"O André Mendonça estava utilizando o cargo dele de relator para fazer política, está provado. Estava fazendo denúncia seletiva, divulgando apenas aquilo que interessava para ele", declarou o presidente.
Ao mesmo tempo em que declarou que o ministro do STF Alexandre de Moraes deve "pagar", caso tenha cometido irregularidades envolvendo o contrato milionário do Banco Master com o escritório de advocacia da esposa, Viviane Barci de Moraes, Lula declarou que o magistrado sofre oposição do bolsonarismo por ter "defendido a democracia" durante as eleições de 2022 e o julgamento de tentativa de golpe de Estado.
"A briga da família Bolsonaro com o Alexandre de Moraes não é por causa do Banco Master, é pela prisão da família. É por causa do comportamento do Alexandre de Moraes que foi correto em defender a democracia desse País. Se o Alexandre de Moraes cometeu um erro no contrato, é uma decisão da Suprema Corte e ele terá que pagar", disse Lula.
Sobre a crise no Supremo, em que a Corte julga as condutas de Moraes e Mendonça, dividindo duas alas e paralisando o tribunal, Lula disse não acreditar que esse seja o único fator determinante para mudar os rumos da eleição presidencial.
"Se quiser fazer justiça na votação, tem que colocar todo mundo no mesmo dia. Vamos saber se telefonema é verdade, se (Luiz) Fux está envolvido, se (André) Mendonça está envolvido, se o presidente do TSE (Kassio Nunes Marques) está envolvido. O que não pode é julgar uma pessoa antes das eleições e o restante depois. Todo mundo já tem material, é só tornar público", declarou.
Pela primeira vez, Lula defendeu publicamente a junção das ações que julgam as condutas de Mendonça e Moraes. O STF está dividido sobre o tema, com o julgamento de uma questão de ordem sobre a união, proposta pelo decano Gilmar Mendes, dividindo a Corte em 4x3 a favor de uma separação, além de um pedido de vista do ministro Flávio Dino, que deve empatar o placar.
O presidente voltou a defender uma reforma do Judiciário, afirmando que ministros do Supremo não podem querer ser ricos e estipulando a ideia de um mandato para os magistrados. "Tem que servir à sociedade e não se servir do cargo", afirmou. Lula disse também que a Corte precisa ser respeitada pela opinião pública, pois, caso contrário, não conseguirá passar a imagem de "guardiã da população".
Participação na Assembleia da ONU
Lula declarou, durante a entrevista na rádio, que o discurso que ele fará na abertura da Assembleia Geral da Organização das Nações Unidas (ONU) vai tratar sobre economia global e o Conselho de Segurança.
"Vai ser um bom discurso.
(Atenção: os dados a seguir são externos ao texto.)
Lemma nth_set_bit_u64_ok a b :
  length (a ++ true :: b) = 64%nat →
  nth_set_bit_u64 (of_bits (a ++ true :: b)) (ones a + 1) = Z.of_nat (length a).
Proof.
  intros Hlen. set (n0 := ones a + 1). unfold nth_set_bit_u64.
  rewrite reverse_bits_bits by done. set (rs := reverse (a ++ true :: b)).
  assert (length rs = 64%nat) as Hrs by (unfold rs; by rewrite length_reverse).
  destruct (parallel_counts rs Hrs) as
    (l1 & l2 & l3 & l4 & [C0 S0] & [C1 S1] & [C2 S2] & [C3 S3] & C4 & L4 & -> & -> & -> & ->).
  assert (searching rs n0 64 64 n0) as I.
  { assert (ones rs = ones a + 1 + ones b) as Ho.
    { unfold rs. rewrite ones_reverse, ones_app. cbn [ones Z.b2z]. lia. }
    pose proof (ones_bounds a). pose proof (ones_bounds b). unfold searching.
    rewrite take_ge by lia. change (64 - 64)%nat with 0%nat. cbn [take ones].
    unfold n0. split_and!; [by exists 0%nat|try lia..]. rewrite firstn_0. cbn [ones]. lia. }
  destruct (first_round rs n0 l4 Hrs C4 L4 I) as (s1 & n1 & -> & I1). destruct C4 as [C4 S4].
  destruct (select_round rs n0 16 s1 n1 4 16 l4 8 16 255 eq_refl eq_refl Hrs C4 S4) as (s2 & n2 & -> & I2); [lia..|done|done|].
  destruct (select_round rs n0 8 s2 n2 5 8 l3 4 8 15 eq_refl eq_refl Hrs C3 S3) as (s3 & n3 & -> & I3); [lia..|done|done|].
  destruct (select_round rs n0 4 s3 n3 6 4 l2 3 4 7 eq_refl eq_refl Hrs C2 S2) as (s4 & n4 & -> & I4); [lia..|done|done|].
  destruct (select_round rs n0 2 s4 n4 7 2 l1 2 2 3 eq_refl eq_refl Hrs C1 S1) as (s5 & n5 & -> & I5); [lia..|done|done|].
  rewrite pack_bits.
  destruct (select_round rs n0 1 s5 n5 8 1 _ 1 1 1 eq_refl eq_refl Hrs C0 S0) as (s6 & n6 & E & I6); [lia..|done|done|].
  injection E as E _. etrans; [apply (f_equal (λ x, 65 -w64 x -w64 1) E)|].
  destruct (searching_done rs n0 s6 n6 I6) as (a' & b' & Er & El & En & Es).
  assert (reverse b' = a) as <-.
  { symmetry. apply (set_bit_unique _ b _ (reverse a')); [|rewrite ones_reverse; lia].
    rewrite <- (reverse_involutive (a ++ _)). fold rs. rewrite Er, reverse_app, reverse_cons.
    by rewrite <- app_assoc. }
  assert (length rs = (length a' + S (length b'))%nat) as Ers by (by rewrite Er, length_app).
  rewrite length_reverse, (wrap64_id (65 - _)), wrap64_id by width. lia.
Qed.

Lemma wrap64_bits bs : wrap64 (of_bits bs) = of_bits (take 64 bs).
Proof. rewrite <- land_ones_bits, Z.land_ones by lia. done. Qed.
(** Cutting at boundaries. *)
Lemma chunk_slice_ok a b c :
  scalars (a ++ b ++ c) → str_len (a ++ b ++ c) ≤ 128 →
  ChunkSlice.slice (slice_of (a ++ b ++ c)) (str_len a) (str_len (a ++ b)) = Some (slice_of b).
Proof.
  intros Hs Hl. pose proof (str_len_nonneg a). pose proof (str_len_nonneg b). pose proof (str_len_nonneg c).
  pose proof Hl as Hl'. rewrite !str_len_app in Hl'. unfold ChunkSlice.slice. change MAX_BASE with 128.
  destruct (Z.eqb_spec (str_len a) 128) as [E|E].
  - assert (b = []) as -> by (apply str_len_zero; lia). done.
  - unfold ChunkSlice.assert_char_boundary.
    rewrite (is_char_boundary_ok _ (str_len a)), boundary_app by (done || lia). cbn [mbind option_bind].
    rewrite is_char_boundary_ok by (rewrite ?str_len_app; done || lia).
    rewrite (app_assoc a b c) at 1. rewrite boundary_app by (by rewrite <- app_assoc). cbn [mbind option_bind].
    apply slice_masks; [done|done|lia].
Qed.
(** Two cuts in order are three parts. *)
Lemma two_cuts (x y u v : str) : x ++ y = u ++ v → str_len x ≤ str_len u → ∃ m, u = x ++ m ∧ y = m ++ v.
Proof.
  intros E Hl. apply app_eq_inv in E as [(k & -> & ->)|(k & -> & ->)]; [|by exists k].
  rewrite str_len_app in Hl. pose proof (str_len_nonneg k). assert (k = []) as -> by (apply str_len_zero; lia).
  exists []. by rewrite !app_nil_r.
Qed.
(** Where [slice] starts and stops: the start moves up to a boundary, the stop down, but not below the start. *)
Definition slice_start (s : str) (start : Z) : Z := Utf8.ceil_char_boundary (encode s) start.
Definition slice_stop (s : str) (start stop : Z) : Z :=
  if Utf8.is_char_boundary (encode s) stop then stop
  else if stop <? slice_start s start then slice_start s start else Utf8.floor_char_boundary (encode s) stop.
Lemma slice_stop_cuts s start stop : scalars s → 0 ≤ start → 0 ≤ stop → ∃ u v, s = u ++ v ∧ slice_stop s start stop = str_len u.
Proof.
  intros Hs H1 H2. unfold slice_stop. destruct (floor_cuts s stop Hs H2) as (u & v & E & Ef & Hf).
  destruct (Utf8.is_char_boundary (encode s) stop); [exists u, v; by rewrite Hf|].
  destruct (stop <? slice_start s start); [|by exists u, v]. destruct (ceil_cuts s start Hs H1) as (x & y & -> & Ec & _). by exists x, y.
Qed.
Lemma slice_general s start stop :
  scalars s → str_len s ≤ 128 → 0 ≤ start < 2 ^ 32 → 0 ≤ stop < 2 ^ 32 → start ≠ 128 →
  (slice_start s start ≤ slice_stop s start stop → slice_start s start < 128 →
   ∃ x m y, s = x ++ m ++ y ∧ str_len x = slice_start s start ∧ str_len (x ++ m) = slice_stop s start stop ∧
     ChunkSlice.slice (slice_of s) start stop = Some (slice_of m)) ∧
  (slice_stop s start stop < slice_start s start → ChunkSlice.slice (slice_of s) start stop = None).
Proof.
  intros Hs Hl H1 H2 Hne. destruct (ceil_cuts s start Hs (proj1 H1)) as (x & y & E & Ec & Hc).
  assert ((if Utf8.is_char_boundary (encode s) start then start else Utf8.ceil_char_boundary (encode s) start) = slice_start s start) as Estart.
  { unfold slice_start. rewrite Ec. destruct (Utf8.is_char_boundary (encode s) start); [by rewrite Hc|done]. }
  destruct (slice_stop_cuts s start stop Hs (proj1 H1) (proj1 H2)) as (u & v & E2 & Eu).
  assert (ChunkSlice.slice (slice_of s) start stop =
    (text ← str_index (encode s) (slice_start s start) (slice_stop s start stop);
     let m := Bitmap.wrapping_sub 128 (Bitmap.unbounded_shl 128 1 (wrap32 (slice_stop s start stop))) 1 in
     Some (ChunkSlice.mk (Bitmap.shr 128 (Z.land (mask char_bits s) m) (slice_start s start))
       (Bitmap.shr 128 (Z.land (mask utf16_bits s) m) (slice_start s start))
       (Bitmap.shr 128 (Z.land (mask newline_bits s) m) (slice_start s start))
       (Bitmap.shr 128 (Z.land (mask tab_bits s) m) (slice_start s start)) text))) as ->.
  { unfold ChunkSlice.slice. rewrite (proj2 (Z.eqb_neq start _)) by done. unfold ChunkSlice.assert_char_boundary.
    rewrite !is_char_boundary_ok by done. rewrite <- Estart. unfold slice_stop.
    rewrite <- Estart. by destruct (Utf8.is_char_boundary (encode s) start), (Utf8.is_char_boundary (encode s) stop). }
  rewrite Eu. unfold slice_start. rewrite Ec. split.
  - intros Hle Hlt. destruct (two_cuts x y u v) as (m & -> & ->); [by rewrite <- E|done|]. exists x, m, v. split_and!; [done..|].
    rewrite E in *. by apply slice_masks.
  - intros Hgt. unfold str_index. by rewrite (proj2 (Z.leb_gt _ _)).
Qed.

(** Chunks represent texts: [new], [append], [prepend], [push_str] and
    [prepend_str] build the chunk of the text that their arguments spell, with
    the masks that its characters require, and panic exactly when the text (or
    the part that is added) has more than 128 bytes. *)
Theorem chunk_build_correct s t :
  scalars s → scalars t → str_len s ≤ 128 →
  let fits u := if str_len u <=? 128 then Some (chunk_of u) else None in
  Chunk.new (encode t) = fits t ∧
  Chunk.append (chunk_of s) (slice_of t) = fits (s ++ t) ∧
  Chunk.prepend (chunk_of s) (slice_of t) = fits (t ++ s) ∧
  Chunk.push_str (chunk_of s) (encode t) = fits (s ++ t) ∧
  Chunk.prepend_str (chunk_of s) (encode t) = fits (t ++ s).
Proof.
  intros Hs Ht Hl fits. pose proof (str_len_nonneg s).
  assert (Chunk.new (encode t) = fits t) as Hn.
  { unfold fits. destruct (Z.leb_spec (str_len t) 128); [by apply chunk_new_ok|by apply new_too_long]. }
  pose proof (chunk_append_ok s t Hl) as Ha. pose proof (chunk_prepend_ok s t Ht Hl) as Hp.
  split_and!; [done|done|done| |]; unfold Chunk.push_str, Chunk.prepend_str; rewrite Hn; unfold fits;
    destruct (Z.leb_spec (str_len t) 128); cbn [mbind option_bind]; try done;
    rewrite str_len_app; by rewrite (proj2 (Z.leb_gt _ _)) by lia.
Qed.
Lemma chunk_build_correct_witness :
  (* "a" followed by a character of four bytes and a tab *)
  Chunk.push_str (chunk_of [97]) [240; 159; 152; 128; 9]
    = Some (Chunk.mk 35 39 0 32 [97; 240; 159; 152; 128; 9]).
Proof.
  destruct (chunk_build_correct [97] [0x1F600; 9]) as (_ & _ & _ & H & _).
  - repeat constructor; cbv; intuition congruence.
  - apply Forall_cons. split; [right; lia|]. apply Forall_cons. split; [left; lia|constructor].
  - vm_compute. congruence.
  - vm_compute in H. exact H.
Defined.

(** C40: Cutting chunks. [split_at] at a boundary gives the two parts of the text,
    and joining them again gives the chunk back; at 128, the capacity of a chunk,
    it gives the whole chunk and an empty one, whatever its length; everywhere
    else it panics. [slice] is empty from 128 on; from any other start it moves
    the start up to the next boundary and the end down to the last one (not below
    the start), also when both are in the same character or beyond the text, and
    gives the text between them, unless the start moves up to 128
    ([slice_end_of_full_chunk]); it panics if the end is a boundary before the
    start. *)
Theorem chunk_cut_correct s a b start stop mid :
  scalars s → str_len s ≤ 128 → s = a ++ b → 0 ≤ start < 2 ^ 32 → 0 ≤ stop < 2 ^ 32 →
  (∃ l r k, ChunkSlice.split_at (slice_of s) (str_len a) = Some (l, r) ∧ l = slice_of a ∧ r = slice_of b ∧
    Chunk.from_slice l = Some k ∧ Chunk.append k r = Some (chunk_of s)) ∧
  ChunkSlice.split_at (slice_of s) 128 = Some (slice_of s, slice_of []) ∧
  (mid ≠ 128 → Utf8.is_char_boundary (encode s) mid = false → ChunkSlice.split_at (slice_of s) mid = None) ∧
  ChunkSlice.slice (slice_of s) 128 stop = Some (slice_of []) ∧
  (start ≠ 128 → slice_start s start ≤ slice_stop s start stop → slice_start s start < 128 →
   ∃ x m y, s = x ++ m ++ y ∧ str_len x = slice_start s start ∧ str_len (x ++ m) = slice_stop s start stop ∧
     ChunkSlice.slice (slice_of s) start stop = Some (slice_of m)) ∧
  (start ≠ 128 → slice_stop s start stop < slice_start s start → ChunkSlice.slice (slice_of s) start stop = None).
Proof.
  intros Hs Hl -> H1 H2. split; [|split; [done|split; [|split; [done|]]]].
  - assert (str_len a ≤ 128) as Ha by (rewrite str_len_app in Hl; pose proof (str_len_nonneg b); lia).
    exists (slice_of a), (slice_of b), (chunk_of a). split_and!; [by apply chunk_split_at_ok|done|done|by apply from_slice_ok|].
    rewrite chunk_append_ok by done. by rewrite (proj2 (Z.leb_le _ _)).
  - intros Hne Hb. unfold ChunkSlice.split_at. rewrite (proj2 (Z.eqb_neq mid MAX_BASE)) by done.
    unfold Utf8.split_at. fields. by rewrite Hb.
  - split; intros Hne; by apply slice_general.
Qed.
Lemma chunk_cut_correct_witness :
  (* "aé" and "b"; from inside of the "é" to the same place *)
  ChunkSlice.split_at (slice_of [97; 233; 98]) 3 = Some (slice_of [97; 233], slice_of [98]) ∧
  ChunkSlice.split_at (slice_of [97; 233; 98]) 2 = None ∧
  ChunkSlice.slice (slice_of [97; 233; 98]) 2 2 = Some (slice_of []).
Proof.
  destruct (chunk_cut_correct [97; 233; 98] [97; 233] [98] 2 2 2) as (H1 & _ & H2 & _ & H3 & _).
  - apply Forall_cons. split; [left; lia|]. apply Forall_cons. split; [left; lia|].
    apply Forall_cons. split; [left; lia|constructor].
  - vm_compute. congruence.
  - reflexivity.
  - lia.
  - lia.
  - destruct H1 as (l & r & k & E & -> & -> & _). split; [exact E|]. split; [apply H2; [lia|reflexivity]|].
    destruct H3 as (x & m & y & _ & Hx & Hm & Hs); [lia|vm_compute; congruence|reflexivity|].
    assert (m = []) as ->; [|exact Hs]. apply str_len_zero. rewrite str_len_app in Hm.
    change (slice_start [97; 233; 98] 2) with 3 in Hx. change (slice_stop [97; 233; 98] 2 2) with 3 in Hm. lia.
Defined.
Um discurso que fala da economia do mundo, da pouca representatividade do Conselho de Segurança da ONU, das guerras e da falta de lideranças hoje para tomar decisões", declarou Lula.
Lula voltou a dizer que pretende falar com o presidente dos Estados Unidos, Donald Trump, em seguida ao discurso.
O americano fala na ONU após Lula e o petista quer impor a Trump que não haja interferência americana na eleição presidencial brasileira.
Sobre dosimetria de golpistas do 8/1
Ainda na entrevista Lula defendeu que os condenados pelos atos golpistas de 8 de janeiro de 2023 cumpram suas pena, mas destacou que a decisão caberá ao Supremo Tribunal Federal (STF), após o Congresso Nacional ter derrubado seu veto integral ao PL da Dosimetria.
"Eu acho que ninguém pode ser preso eternamente. Em algum momento a Suprema Corte pode tomar decisões e mudar o próprio julgamento que ela já fez. Eu, da minha parte, acho que eles têm que cumprir a pena, porque eles tentaram dar um golpe", disse.